Itâs not that consumers hadnât benefited from the lower prices available online. They had. But some of the deals werenât nearly as good as they seemed to be. And for some people, glee began to give way to a vague suspicion that maybe they were getting ripped off. In 2007, a California man named Marc Ecenbarger thought he had scored when he found a patio set--list price $999--selling on Overstock.com for $449.99. He bought two, unpacked them, then discovered--courtesy of a price tag left on the packaging--that Walmartâs normal price for the set was $247. His fury was profound. He complained to Overstock, which offered to refund him the cost of the furniture.
But his experience was later used as evidence in a case brought by consumer-protection attorneys against Overstock for false advertising, along with internal emails in which an Overstock employee claimed it was commonly known that list prices were âegregiously overstated.â
In 2014, a California judge ordered Overstock to pay $6.8 million in civil penalties. (Overstock has appealed the decision.) The past year has seen a wave of similar lawsuits over phony list prices, reports Bonnie Patten, the executive director of TruthinAdvertising.org. In 2016, Amazon began to drop most mentions of âlist price,â and in some cases added a new reference point: its own past price.

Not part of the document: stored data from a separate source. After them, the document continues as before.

(** The option loop: an exit code and what was printed, or the arguments. *)
Fixpoint parse_options (opts : list run_opt) (a : run_args) : (Z * list line) + run_args :=
  match opts with
  | [] => inr a
  | OLength arg :: opts =>
      match number_in 1 4096 arg with
      | Some n => parse_options opts (mkRunArgs n (ra_iterations a) (ra_interactive a) true)
      | None => inl (2, [LInvalidLength arg])
      end
  | OIterations arg :: opts =>
      match number_in 1 1024 arg with
      | Some n => parse_options opts (mkRunArgs (ra_length a) n (ra_interactive a) true)
      | None => inl (2, [LInvalidIterations arg])
      end
  | OInteractive :: opts => parse_options opts (mkRunArgs (ra_length a) (ra_iterations a) true true)
  | OVerbose :: opts => parse_options opts (mkRunArgs (ra_length a) (ra_iterations a) (ra_interactive a) true)
  | OHelp :: _ => inl (0, [LUsage])
  | OUnknown :: _ => inl (2, [LUsage])
  end.

(** [fgets(line, n + 1, stdin)]: up to [n] characters, to the end of the line. *)
Fixpoint fgets_loop (n : nat) (stdin : string) : string * string :=
  match n, stdin with
  | S n, String c r =>
      if code c =? 10 then (String c EmptyString, r)
      else let '(l, r) := fgets_loop n r in (String c l, r)
  | _, _ => (EmptyString, stdin)
  end.
Definition fgets (size : nat) (stdin : string) : option string * string :=
  match stdin with
  | EmptyString => (None, stdin)
  | String _ _ => let '(l, r) := fgets_loop (size - 1) stdin in (Some l, r)
  end.

(** The value, and what is left of the input. *)
Definition read_u32 (min max : Z) (stdin : string) : option Z * string :=
  let '(l, stdin) := fgets 64 stdin in
  match l with
  | None => (None, stdin)
  | Some l =>
      let r := strtoul l in
      if st_erange r || negb (st_converted r) || (st_value r <? min) || (max <? st_value r)
      then (None, stdin) else (Some (u32 (st_value r)), stdin)
  end.

(** The interactive questions. *)
Definition ask (a : run_args) (stdin : string) : option run_args * list line :=
  if negb (ra_interactive a) then (Some a, [])
  else
    let p1 := LPrompt "Transfer length" 1 4096 in
    let p2 := LPrompt "Iterations" 1 1024 in
    match read_u32 1 4096 stdin with
    | (None, _) => (None, [p1])
    | (Some length, stdin) =>
        match read_u32 1 1024 stdin with
        | (None, _) => (None, [p1; p2])
        | (Some iterations, _) => (Some (mkRunArgs length iterations true (ra_verbose a)), [p1; p2])
        end
    end.

(** [struct timespec]: seconds and nanoseconds. *)
Definition wall_ns (start stop : Z * Z) : Z :=
  u64 (u64 (u64 (stop.1 - start.1) * 1000000000) + u64 stop.2 - u64 start.2).

Section Run.
Context {K : Type} `{Kernel K}.

(** From [open] on. *)
Definition run_device (a : run_args) (opened : bool) (start stop : Z * Z) (k : K) : Z * list line * K :=
  if negb opened then (1, [LOpenFailed], k)
  else
    let length := ra_length a in
    let iterations := ra_iterations a in
    let '(ret, cfg, k) :=
      if negb (ra_verbose a) && (length =? 64) && (iterations =? 1)
      then pcie_vip_ioctl PCIE_VIP_IOC_RUN None true k
      else pcie_vip_ioctl PCIE_VIP_IOC_RUN_CONFIG (Some (mkRunConfig length iterations 0 0 0)) true k in
    if ret <? 0 then (1, [LIoctlFailed], k)
    else if negb (ra_verbose a) then (0, [LPass], k)
    else
      match cfg with
      | Some cfg =>
          let elapsed := if negb (cfg_elapsed_ns cfg =? 0) then cfg_elapsed_ns cfg else wall_ns start stop in
          (0, [LPass; LReport length iterations (cfg_completed cfg) elapsed (u64 (2 * length * iterations))], k)
      | None => (0, [LPass], k)
      end.

Definition run_main (opts : list run_opt) (stdin : string) (opened : bool) (start stop : Z * Z) (k : K)
  : Z * list line * K :=
  match parse_options opts (mkRunArgs 64 1 false false) with
  | inl (code, out) => (code, out, k)
  | inr a =>
      match ask a stdin with
      | (None, out) => (2, out ++ [LInvalidInteractive], k)
      | (Some a, out) =>
          let '(code, out', k) := run_device a opened start stop k in (code, out ++ out', k)
      end
  end.
End Run.

(** ** pcie-vip-pcimem *)

(** [None]: -1. *)
Definition parse_u64 (text : string) : option Z :=
  let r := strtoull text in
  if st_erange r || negb (String.eqb (st_rest r) EmptyString) then None else Some (st_value r).

(** [snprintf(path, 256, "/sys/bus/pci/devices/%s/<file>", bdf)]. *)
Definition device_path (bdf file : string) : string :=
  String.substring 0 255 ("/sys/bus/pci/devices/" +:+ bdf +:+ "/" +:+ file)%string.

(** The system the tool runs on: the first three numbers of a resource file, if it can
    be opened and has them; which files open; the page size; which mappings (length,
    writable, file offset) are granted; what the device returns. *)
Record sys := mkSys {
  scan_resource : string -> option (Z * Z * Z);
  open_rw : string -> bool;
  page_size : Z;
  mmap_granted : Z -> bool -> Z -> bool;
  bar_load : Z -> Z -> Z }.

Definition bar_size (e : sys) (bdf : string) : option Z :=
  match scan_resource e (device_path bdf "resource") with
  | Some (start, end_, _) => if end_ <? start then None else Some (u64 (end_ - start + 1))
  | None => None
  end.

Inductive mevent :=
| MMap (len : Z) (writable : bool) (off : Z)
(** At a distance from the mapping's start.  A load is one volatile access of that width;
    a store is a [memcpy], whose split into accesses is up to the C library. *)
| MLoad (at_ bytes : Z) | MStore (at_ : Z) (data : list Z)
| MPrint (text : string) | MUnmap (len : Z) | MClose.

Definition page_mask (e : sys) : Z := u64 (Z.lnot (u64 (page_size e - 1))).

(** From the second [snprintf] on. *)
Definition pcimem_access (e : sys) (bdf : string) (write : bool) (offset bytes value : Z) : Z * list mevent :=
  if negb (open_rw e (device_path bdf "resource0")) then (1, [])
  else if page_size e <=? 0 then (1, [MClose])
  else
    let page_offset := offset & page_mask e in
    let len := u64 (page_size e + offset - page_offset) in
    if negb (mmap_granted e len write page_offset) then (1, [MClose])
    else
      let at_ := offset - page_offset in
      (0, MMap len write page_offset ::
          (if write then [MStore at_ (le_bytes (Z.to_nat bytes) value)]
           else [MLoad at_ bytes; MPrint (print_hex (Z.to_nat (bytes * 2)) (bar_load e offset bytes))]) ++
          [MUnmap len; MClose]).

(** [args]: [argv[1]] on. *)
Definition pcimem_main (e : sys) (args : list string) : Z * list mevent :=
  match args with
  | bdf :: op :: off :: wid :: rest =>
      if negb (length rest <=? 1)%nat then (2, [])
      else if negb (String.eqb op "read") && negb (String.eqb op "write") then (2, [])
      else
        match parse_u64 off, parse_u64 wid, match rest with v :: _ => parse_u64 v | [] => Some 0 end with
        | Some offset, Some width, Some value =>
            if negb (width =? 8) && negb (width =? 16) && negb (width =? 32) && negb (width =? 64) then (2, [])
            else
              let bytes := width / 8 in
              if negb (offset mod bytes =? 0) then (2, [])
              else
                match bar_size e bdf with
                | None => (1, [])
                | Some size =>
                    if (size <? offset) || (size - offset <? bytes) then (1, [])
                    else if (length rest =? 0)%nat && negb (String.eqb op "read") then (2, [])
                    else if (length rest =? 1)%nat && negb (String.eqb op "write") then (2, [])
                    else pcimem_access e bdf (String.eqb op "write") offset bytes value
                end
        | _, _, _ => (2, [])
        end
  | _ => (2, [])
  end.

(** ** Lemmas on the runner *)

Definition args_ok (a : run_args) : Prop :=
  1 <= ra_length a <= 4096 /\ 1 <= ra_iterations a <= 1024 /\
  (ra_verbose a = false -> ra_length a = 64 /\ ra_iterations a = 1 /\ ra_interactive a = false).

Lemma number_in_range min max s n : number_in min max s = Some n -> min <= n <= max.
Proof.
  unfold number_in. destruct (_ || _ || _ || _ || _) eqn:E; [done|]. intros [= <-].
  rewrite !orb_false_iff, !Z.ltb_ge in E. lia.
Qed.

Lemma parse_options_ok opts a a' : args_ok a -> parse_options opts a = inr a' -> args_ok a'.
Proof.
  revert a. induction opts as [|o opts IH]; intros a Ha; cbn [parse_options]; [by intros [= <-]|].
  destruct Ha as (Hl & Hi & Hv).
  destruct o; try done; try (apply IH; done);
    destruct (number_in _ _ _) as [n|] eqn:E; try done; apply IH; apply number_in_range in E; done.
Qed.

Lemma parse_options_exit opts a code out :
  parse_options opts a = inl (code, out) ->
  code = 0 /\ out = [LUsage] \/ code = 2 /\ ~ In LPass out.
Proof.
  revert a. induction opts as [|o opts IH]; intros a; cbn [parse_options]; [done|].
  destruct o as [arg|arg| | | |]; [destruct (number_in 1 4096 arg)|destruct (number_in 1 1024 arg)|..];
    try (apply IH); intros; simplify_eq; first [by left|right; split; [done|]; intros [?|[]]; done].
Qed.

Lemma read_u32_range min max s n r : 0 <= min -> max < 2 ^ 32 -> read_u32 min max s = (Some n, r) -> min <= n <= max.
Proof.
  intros Hm HM. unfold read_u32. destruct (fgets 64 s) as [[l|] r']; [|done].
  destruct (_ || _ || _ || _) eqn:E; intros; simplify_eq. rewrite !orb_false_iff, !Z.ltb_ge in E.
  rewrite wrap_id; [lia|unfold in_width; lia].
Qed.

Definition is_prompt (l : line) : Prop := match l with LPrompt _ _ _ => True | _ => False end.

Lemma after_prompts pre out l : Forall is_prompt pre -> ~ is_prompt l -> In l (pre ++ out) -> In l out.
Proof.
  rewrite List.Forall_forall. intros Hp Hl [Hin|Hin]%in_app_iff; [|done]. by apply Hp in Hin.
Qed.

Lemma ask_ok a s a' out : args_ok a -> ask a s = (Some a', out) -> args_ok a' /\ Forall is_prompt out.
Proof.
  intros (Hl & Hi & Hv). unfold ask. destruct (ra_interactive a) eqn:Ei; cbn [negb].
  2:{ intros; simplify_eq. split; [|done]. unfold args_ok. by rewrite Ei. }
  destruct (read_u32 1 4096 s) as [[l|] s1] eqn:E1; [|done].
  destruct (read_u32 1 1024 s1) as [[n|] s2] eqn:E2; [|done]. intros; simplify_eq.
  apply read_u32_range in E1; [|lia..]. apply read_u32_range in E2; [|lia..].
  split; [|by repeat constructor]. unfold args_ok. split_and!; cbn; try lia; intros Hvf; by destruct (Hv Hvf) as (_ & _ & ?).
Qed.

Lemma ask_refused a s out : ask a s = (None, out) -> ~ In LPass out.
Proof.
  unfold ask. destruct (negb _); [done|]. destruct (read_u32 1 4096 s) as [[l|] s1].
  - destruct (read_u32 1 1024 s1) as [[n|] s2]; [done|]. intros; simplify_eq. intros [?|[?|[]]]; done.
  - intros; simplify_eq. intros [?|[]]; done.
Qed.

Section Runner.
Context {K : Type} `{Kernel K}.
Implicit Types k : K.

(** What the runner's exit code and output mean. *)
Definition run_verdict (code : Z) (out : list line) k k' : Prop :=
  (** the loopback ran, passed every pass, and the report says so *)
  code = 0 /\ In LPass out /\
    (exists length iterations cfg', 1 <= length <= 4096 /\ 1 <= iterations <= 1024 /\
       pcie_vip_run_config (mkRunConfig length iterations 0 0 0) k = (0, cfg', k') /\
       cfg_completed cfg' = iterations /\
       forall l n c t b, In (LReport l n c t b) out ->
         l = length /\ n = iterations /\ c = iterations /\ b = 2 * length * iterations) \/
  (** help *)
  code = 0 /\ out = [LUsage] /\ k' = k \/
  (** arguments refused, or no device: the driver was not called *)
  (code = 2 \/ code = 1) /\ ~ In LPass out /\ k' = k \/
  (** the driver reported a failure, never of the arguments *)
  code = 1 /\ ~ In LPass out /\
    exists length iterations ret cfg',
      pcie_vip_run_config (mkRunConfig length iterations 0 0 0) k = (ret, cfg', k') /\
      (ret = - ENOMEM \/ ret = - ETIMEDOUT \/ ret = - EIO).

Lemma run_outcome_in_range length iterations ret cfg' k k' :
  1 <= length <= 4096 -> 1 <= iterations <= 1024 ->
  pcie_vip_run_config (mkRunConfig length iterations 0 0 0) k = (ret, cfg', k') ->
  ret = 0 /\ cfg_completed cfg' = iterations \/ (ret = - ENOMEM \/ ret = - ETIMEDOUT \/ ret = - EIO).
Proof.
  intros Hl Hi E. set (cfg := mkRunConfig length iterations 0 0 0) in *.
  assert (El : run_length cfg = length /\ run_iterations cfg = iterations).
  { unfold run_length, run_iterations. cbn. by rewrite !(proj2 (Z.eqb_neq _ _)) by lia. } destruct El as [El Ei].
  destruct (run_config_erase cfg k []) as [l E']. rewrite E in E'. cbn [fst snd] in E'.
  apply run_config_trace in E'; [|unfold in_width; cbn; lia..].
  rewrite El, Ei in E'. destruct E' as [([?|?] & _)|(_ & _ & t & _ & Ht)]; [lia..|].
  destruct Ht as [|desc cpl src dst start end_ t m ret Ht]; [by auto|].
  apply passes_trace_code in Ht as [_ [[-> ->]|[_ [-> | ->]]]]; cbn [cfg_completed]; auto. left. split; [done|lia].
Qed.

This could be seen as the final stage of decay of the old one-price system. Whatâs replacing it is something that most closely resembles high-frequency trading on Wall Street. Prices are never âsetâ to begin with in this new world. They can fluctuate hour to hour and even minute to minute--a phenomenon familiar to anyone who has put something in his Amazon cart and been alerted to price changes while it sat there. A website called camelcamelcamel.com even tracks Amazon prices for specific products and alerts consumers when a price drops below a preset threshold. The price history for any given item--Classic Twister, for example--looks almost exactly like a stock chart. And as with financial markets, flash glitches happen. In 2011, Peter A. Lawrenceâs The Making of a Fly (paperback edition) was briefly available on Amazon for $23,698,655.93, thanks to an algorithmic price war between two third-party sellers that had run amok.
Especially in challenging economic times, creative pricing strategies may help you to increase profit while your competitors suffer from revenue drops.
Especially in challenging economic times, creative pricing strategies may help you to increase profit while your competitors suffer from revenue drops.